Kritik zu Draussen ist Sommer
Vom Neuanfang einer jungen Familie: In ihrem zweiten, abendfüllenden Spielfilm spürt Friederike Jehn mit dokumentarischer Sachlichkeit und flüchtiger Poesie familiären Krisenherden nach
Man kennt diese Szenen des Neuanfangs, in denen eine Familie im vollgestopften Auto bei einer neuen, ungewissen Zukunft vorfährt, die Erwachsenen zuversichtlich, die Kinder missmutig. Pubertierende Kinder sind ja generell gegen solche Aktionen, aber hier ist es mehr. Von Anfang an liegt eine merkwürdige Stimmung in den Begegnungen der Familienmitglieder, in der Art, wie sie sich verstohlen beobachten und wachsam belauschen, und die aufmunternden Sprüche des Vaters, dieses »Wir schaffen das schon!« und »Du wirst sehen, das wird ein wunderbarer Sommer!«, sind einen Hauch zu affirmativ geraten, fast so, als würde er vor allem sich selbst Mut zusprechen und nicht den Kindern, ein wenig wie die Durchhaltefloskeln für einen todgeweihten Kranken.

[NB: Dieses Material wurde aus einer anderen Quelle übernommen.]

(** * validateoptions: the validation engine and the requirement combinators

    Shallow embedding of [src/validateoptions.js].

    The file has two parts.

    - Part I models [validateOptions], [getTypeOf] and the
      [RequirementError] constructor.  The engine only reads its arguments,
      so JavaScript values are modelled as trees, the options object as a
      finite map, and the requirements object as the list of its entries in
      [for ... in] order.  Calls to the caller-supplied [map] and [ok]
      functions are logged, so that statements about a function being
      invoked (or not) can be made.

    - Part II models [findTypes], [required], [optional], [either],
      [merge] and [union] over an explicit store of objects and arrays,
      because what these functions allocate and what they leave untouched
      is part of what is specified about them.

    What the model leaves out:

    - an object is the map of the properties that [in] and a property read
      see on it; properties have string keys and are plain data properties
      (writable, configurable, no accessors);
    - numbers are integers;
    - [options] is an object or falsy; in a requirement, [map] is missing or
      a function that returns or throws, [ok] is missing or a function that
      returns, [is] is missing, an array of strings or a requirement
      object, and [msg] is missing or a string. *)

From stdpp Require Import gmap strings list pretty.

Set Warnings "-register-all,-clear-no-such-hyp".

Open Scope Z_scope.

(** ** Part I: JavaScript values as seen by the engine *)

Inductive value : Type :=
| VUndefined
| VNull
| VBoolean (b : bool)
| VNumber (n : Z)
| VString (s : string)
| VSymbol (description : string)
| VFunction (name : string)
| VArray (elems : list value)
| VRegExp (source : string)
| VObject (props : list (string * value)).

(** What a [throw] can carry.  [err instanceof RequirementError] holds for
    the first constructor only. *)
Inductive thrown : Type :=
| RequirementErrorObj (message : string)
| ErrorObj (message : string)
| TypeErrorObj (message : string)
| ThrownValue (v : value).

Inductive completion (A : Type) : Type :=
| Normal (a : A)
| Throw (e : thrown).
Arguments Normal {A} a.
Arguments Throw {A} e.

Definition instanceofRequirementError (err : thrown) : bool :=
  match err with
  | RequirementErrorObj _ => true
  | _ => false
  end.

(** A requirement object.  [dflt] is [None] when ['dflt' in req] is false,
    [msg] when the property is missing, and [map], [is] and [ok] when the
    property is missing or falsy.  [is] holds either an array of type names
    or another requirement object. *)
Inductive requirement : Type :=
| Requirement (dflt : option value)
              (map : option (value -> completion value))
              (is_ : option is_decl)
              (ok : option (value -> value))
              (msg : option string)
with is_decl : Type :=
| TypeNames (names : list string)
| Nested (r : requirement).

Definition req_dflt (r : requirement) : option value :=
  let 'Requirement dflt _ _ _ _ := r in dflt.
Definition req_map (r : requirement) : option (value -> completion value) :=
  let 'Requirement _ map _ _ _ := r in map.
Definition req_is (r : requirement) : option is_decl :=
  let 'Requirement _ _ is_ _ _ := r in is_.
Definition req_ok (r : requirement) : option (value -> value) :=
  let 'Requirement _ _ _ ok _ := r in ok.
Definition req_msg (r : requirement) : option string :=
  let 'Requirement _ _ _ _ msg := r in msg.

(** ToBoolean *)
Definition truthy (v : value) : bool :=
  match v with
  | VUndefined | VNull => false
  | VBoolean b => b
  | VNumber n => negb (n =? 0)
  | VString s => negb (String.eqb s "")
  | _ => true
  end.

Definition truthy_string (s : option string) : bool :=
  match s with
  | Some s => negb (String.eqb s "")
  | None => false
  end.

(** [x === undefined] and [x != null] *)
Definition is_undefined (v : value) : bool :=
  match v with VUndefined => true | _ => false end.

Definition not_nullish (v : value) : bool :=
  match v with VUndefined | VNull => false | _ => true end.

(** [Array.prototype.indexOf]: position of the first element strictly
    equal to [x], or -1. *)
Fixpoint indexOf_from {A} `{EqDecision A} (l : list A) (x : A) (i : Z) : Z :=
  match l with
  | [] => -1
  | y :: l' => if decide (y = x) then i else indexOf_from l' x (i + 1)
  end.

Definition indexOf {A} `{EqDecision A} (l : list A) (x : A) : Z :=
  indexOf_from l x 0.

(** [!!~n] and [!~n] for an integer [n] *)
Definition bitnot_truthy (n : Z) : bool := negb (Z.lnot n =? 0).

(** The possible return values of getTypeOf. *)
Definition VALID_TYPES : list string :=
  [ "array"; "boolean"; "function"; "null"; "number";
    "object"; "regexp"; "string"; "symbol"; "undefined" ].

Definition typeof (v : value) : string :=
  match v with
  | VUndefined => "undefined"
  | VBoolean _ => "boolean"
  | VNumber _ => "number"
  | VString _ => "string"
  | VSymbol _ => "symbol"
  | VFunction _ => "function"
  | VNull | VArray _ | VRegExp _ | VObject _ => "object"
  end.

Schon mit ihrem ersten abendfüllenden Spielfilm »Weitertanzen« hat Friederike Jehn, Absolventin der Filmakademie Baden-Württemberg in Ludwigsburg, den Schwingungen familiärer Eruptionen nachgespürt, auf einer Hochzeit, die sich gegen die üblichen Glücksversprechen sperrt. Auch hier erzählt sie aus der Perspektive einer jungen Frau, Wanda, die mit ihrem Coming-of-Age und der Eingewöhnung am neuen Standort eigentlich schon genug zu tun hätte, mit den üblichen Schwierigkeiten mit dem Zickenclub an der neuen Schule und den ersten linkischen Erfahrungen mit dem anderen Geschlecht. Dazu kommen noch ihre Sorgen um den Zustand der Familie. Immer wieder versucht sie mit seismographischem Blick den Status der elterlichen Beziehung zu ergründen, immer zugleich genaue Beobachterin und entschlossene Vermittlerin. Wenn sie die Nachbarn mit ihrem roten Fernglas beobachtet, synchronisiert sie die stummen Gesten mit Heile-Familie-Dialogen. In ihrer Sehnsucht schwingt schon die Ernüchterung mit, die Ahnung, dass es meistens nicht so harmonisch läuft. Ihr kleiner Bruder Bubi ist das Barometer der Familienkrise, er spricht gar nicht, isst nur wenig, und hat auch noch kahle Stellen am Kopf, ein guter Vorwand für die Mutter, sich ganz aus dem Alltag auszuklinken. Nicolette Krebitz, die sich in die Arme ihres jüngsten Kindes flüchtet, wirkt hier selbst noch wie ein Kind, ganz mädchenhaft und verloren, völlig überfordert und auf destruktive Weise misstrauisch. Es dauert eine Weile, bis das diffuse Problem fassbar wird, die Familie ist aus Stuttgart in die Schweizer Kleinstadt gezogen, um die Geliebte des Mannes zurückzulassen. Doch ihren Gefühlsballast haben sie mitgenommen, die Leichtigkeit des Sommers, sie ist woanders.
Die luftige, und doch sehr genaue Art, wie Friederike Jehn diesen Menschen ihre Gefühle ablauscht, hat etwas fast Dokumentarisches, wären da nicht immer wieder diese flüchtigen Momente, in denen sich eine leise Poesie ausbreitet: ein Tagtraum, in dem die Älteste auf der Wiese vor der Schule ihre beiden Eltern in den flatternden Stoffbahnen eines Ballons sieht, in denen sie sich erbittert streiten; ein Swimmingpool, in dem lauter Couponbilder für ein Cornflakes-Preisausschreiben schwimmen, in dem man einen Ballonflug gewinnen kann; das Flattern der Ballonseide, die bunten Farben, der Traum von der Schwerelosigkeit, der Wunsch abzuheben.